Personalmanagement – Führung – Organisation: eine Trias, die sich mit menschlichem Verhalten in unterschiedlichen sozialen Kontexten – von Unternehmen über Non-Profit-Organisationen bis hin zu informellen sozialen Gruppen und Ethik im Management – beschäftigt. Die Autorinnen und Autoren führen auf Basis vielfältiger theoretischer Zugänge Studierende und interessierte Praktikerinnen und Praktiker in zentrale management- und organisationstheoretische Problemstellungen ein, die aus dem Zusammenspiel von Menschen und Organisationen entstehen.

Sich daraus ergebende Fragestellungen sind z. B.:

  • Wie gelingt die Rekrutierung der richtigen Mitarbeiterinnen und Mitarbeiter?
  • Was ist gute Führung?
  • Welche Organisationsformen sind für welche Aufgaben besonders geeignet?
  • Welche Bedeutung haben Digitalisierung und Nachhaltigkeit in der Arbeitswelt?

Diese und weitere Fragen werden in kompakter Form diskutiert, mit theoretischen Konzepten verständlich unterlegt und anhand von Praxisbeispielen erläutert. Die Kapitel dieses Standardwerks wurden entweder komplett neu verfasst oder gründlich überarbeitet und aktualisiert.



Verena Bader, Universitätsassistentin Post-Doc am Interdisziplinaren Institut für Verhaltenswissenschaftlich Orientiertes Management der WU Wien. Studium der Kulturwirtschaft an der Universität Passau, danach Universität der Bundeswehr München. Forschungsaufenthalte an der Cornell University und an der Vrije Universiteit Amsterdam. Forschungsschwerpunkte: Digitales Personalmanagement, Future of Work, Employment Relations.

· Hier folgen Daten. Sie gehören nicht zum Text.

(** Sorting by position in a list of names puts a permutation of the list
    into the order of the list. *)
Lemma sortByKey_names (order : list string) (chart : list PalaceData) :
  StronglySorted (λ a b, JS.indexOf a order ≤ JS.indexOf b order) order →
  name <$> chart ≡ₚ order →
  name <$> sortByKey (λ p, JS.indexOf (name p) order) chart = order.
Proof.
  intros Hsorted Hperm.
  apply (StronglySorted_unique_strong (λ a b, JS.indexOf a order ≤ JS.indexOf b order)).
  - intros x1 x2 _ Hx2 H12 H21.
    apply (indexOf_inj x1 x2 order); [ exact Hx2 | ].
    exact (Z.le_antisymm _ _ H12 H21).
  - apply (StronglySorted_fmap name
             (λ p q, JS.indexOf (name p) order ≤ JS.indexOf (name q) order)).
    + intros p q Hpq. exact Hpq.
    + exact (sortByKey_sorted (λ p, JS.indexOf (name p) order) chart).
  - exact Hsorted.
  - by rewrite sortByKey_Permutation.
Qed.

Lemma analysisPalaceOrder_sorted :
  StronglySorted
    (λ a b, JS.indexOf a analysisPalaceOrder ≤ JS.indexOf b analysisPalaceOrder)
    analysisPalaceOrder.
Proof. by_evaluation. Qed.

(** The analysis panel lists the palaces of the chart, each once, by rising
    position of their name in its own order, unknown names first; a chart
    that has each of the twelve names once is listed in exactly that order,
    however the engine ordered it. *)
Theorem sortedPalaces_order (chart : list PalaceData) :
  sortedPalaces chart ≡ₚ chart
  ∧ StronglySorted (λ p q, analysisPalaceKey p ≤ analysisPalaceKey q) (sortedPalaces chart)
  ∧ (name <$> chart ≡ₚ analysisPalaceOrder →
     name <$> sortedPalaces chart = analysisPalaceOrder).
Proof.
  split; [ apply sortByKey_Permutation | ].
  split; [ apply sortByKey_sorted | ].
  intros Hperm.
  exact (sortByKey_names analysisPalaceOrder chart analysisPalaceOrder_sorted Hperm).
Qed.

(** ** Recent searches *)

(** The record [saveSearchRecord] creates. *)
Lemma saveSearchRecord_eq
    (recentSearches : list SearchRecord) (record : SearchRecord) (id : string) (ts : Z) :
  ∃ newRecord,
    sr_id newRecord = id ∧ sr_timestamp newRecord = ts ∧ sameBirth record newRecord
    ∧ saveSearchRecord recentSearches record id ts
      = take MAX_RECORDS (newRecord :: filter (λ r, ¬ sameBirth record r) recentSearches).
Proof.
  unfold saveSearchRecord.
  set (newRecord := mkSearchRecord id ts _ _ _ _ _ _ _).
  exists newRecord. split; [ done | ]. split; [ done | ]. split; [ by repeat split | ].
  f_equal. case_bool_decide as Hdup; [ done | ]. f_equal.
  rewrite <- Forall_Exists_neg in Hdup.
  clear -Hdup. induction Hdup as [ | r l Hr Hl IH]; [ done | ].
  rewrite filter_cons_True by done. by f_equal.
Qed.

Lemma distinct_sublist (l l' : list SearchRecord) :
  l' `sublist_of` l →
  (∀ i j r1 r2, l !! i = Some r1 → l !! j = Some r2 → sameBirth r1 r2 → i = j) →
  ∀ i j r1 r2, l' !! i = Some r1 → l' !! j = Some r2 → sameBirth r1 r2 → i = j.
Proof.
  intros Hl. induction Hl as [ | x l1 l2 Hl IH | x l1 l2 Hl IH]; intros Hd.
  - done.
  - intros [ | i] [ | j] r1 r2 H1 H2 Hsame; simpl in *.
    + done.
    + injection H1 as ->. apply list_elem_of_lookup_2 in H2.
      apply (λ H, elem_of_sublist _ _ _ H Hl), list_elem_of_lookup in H2 as [j' H2].
      by specialize (Hd 0%nat (S j') r1 r2 eq_refl H2 Hsame).
    + injection H2 as ->. apply list_elem_of_lookup_2 in H1.
      apply (λ H, elem_of_sublist _ _ _ H Hl), list_elem_of_lookup in H1 as [i' H1].
      by specialize (Hd (S i') 0%nat r1 r2 H1 eq_refl Hsame).
    + f_equal. apply (IH (λ i j r1 r2 H1 H2 Hs, eq_add_S _ _ (Hd (S i) (S j) r1 r2 H1 H2 Hs))
                       i j r1 r2); done.
  - apply IH. intros i j r1 r2 H1 H2 Hs. apply eq_add_S. by apply (Hd (S i) (S j) r1 r2).
Qed.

21. Daten und die sogenannte „Wirklichkeit“


Datenbasiertes Entscheiden scheint der heilige Gral in Wirtschaft und Gesellschaft zu sein. Die im Management von Organisationen aus unterschiedlichsten gesellschaftlichen Subsystemen – neben Wirtschaft etwa auch Kunst, Wissenschaft oder Politik – Tätigen müssen ihr Handeln diesbezüglich ausrichten: „if you can’t measure it, you can’t manage it“. 1 Die Betriebswirtschaftslehre hat sich von jeher als Paradefeld für „zählen, messen, wägen“ verstanden. So kategorisieren etwa Buchhaltung und Kostenrechnung das organisationale Universum auf unterschiedlichste Art: Gewinne und Verluste, Erträge und Überschüsse, EBITs und EGTs, ROIs und DCFs, EVAs und ROCEs. Zahlen um Zahlen, die, wenn schon nicht Einfachheit und Klarheit, so doch wenigstens Berechenbarkeit und Eindeutigkeit suggerieren. Neuere Entwicklungen wie Einbindung neuronaler Netzwerke oder Künstliche Intelligenz betonen das. Es herrscht die Verhaltenssteuerung durch Daten.

Spätestens die Wirtschaftskrise 2008 warf allerdings die Frage auf: Wo bleiben denn Berechenbarkeit und Eindeutigkeit in der Finanzwelt und in der Unternehmensführung, wenn es darauf ankommt? Wurde nicht in den undurchschaubaren Finanzprodukten, in den abenteuerlichen Bewertungen von Unternehmen und durch die in astronomische Höhe getriebenen Einsparungspotenziale und Gewinnerwartungen durch Fusionen mehr als deutlich, dass bei unseren Entscheidungen vielleicht weniger Daten, sondern Interessen die zentrale Rolle spielen? Die Bedeutung von Daten ist nicht einfach da, sondern richtet sich an bestehenden Interessen, Überlegungen und Plänen aus. Diese drehen, wenden und interpretieren Daten so, wie sie am besten , was sich Entscheiderinnen und Entscheider wünschen – und werden damit zu Information und Wissen. Daher gibt es keine objektiven Daten in Organisationen; Daten, Information und Wissen sind nicht nur voneinander verschieden, sondern auch stark interessengeleitet. Es kommt also darauf an, wessen Daten es sind, für wen sie erhoben und aufbereitet, wie sie subjektiv konstruiert und interpretiert und dann in Verhalten umgesetzt werden.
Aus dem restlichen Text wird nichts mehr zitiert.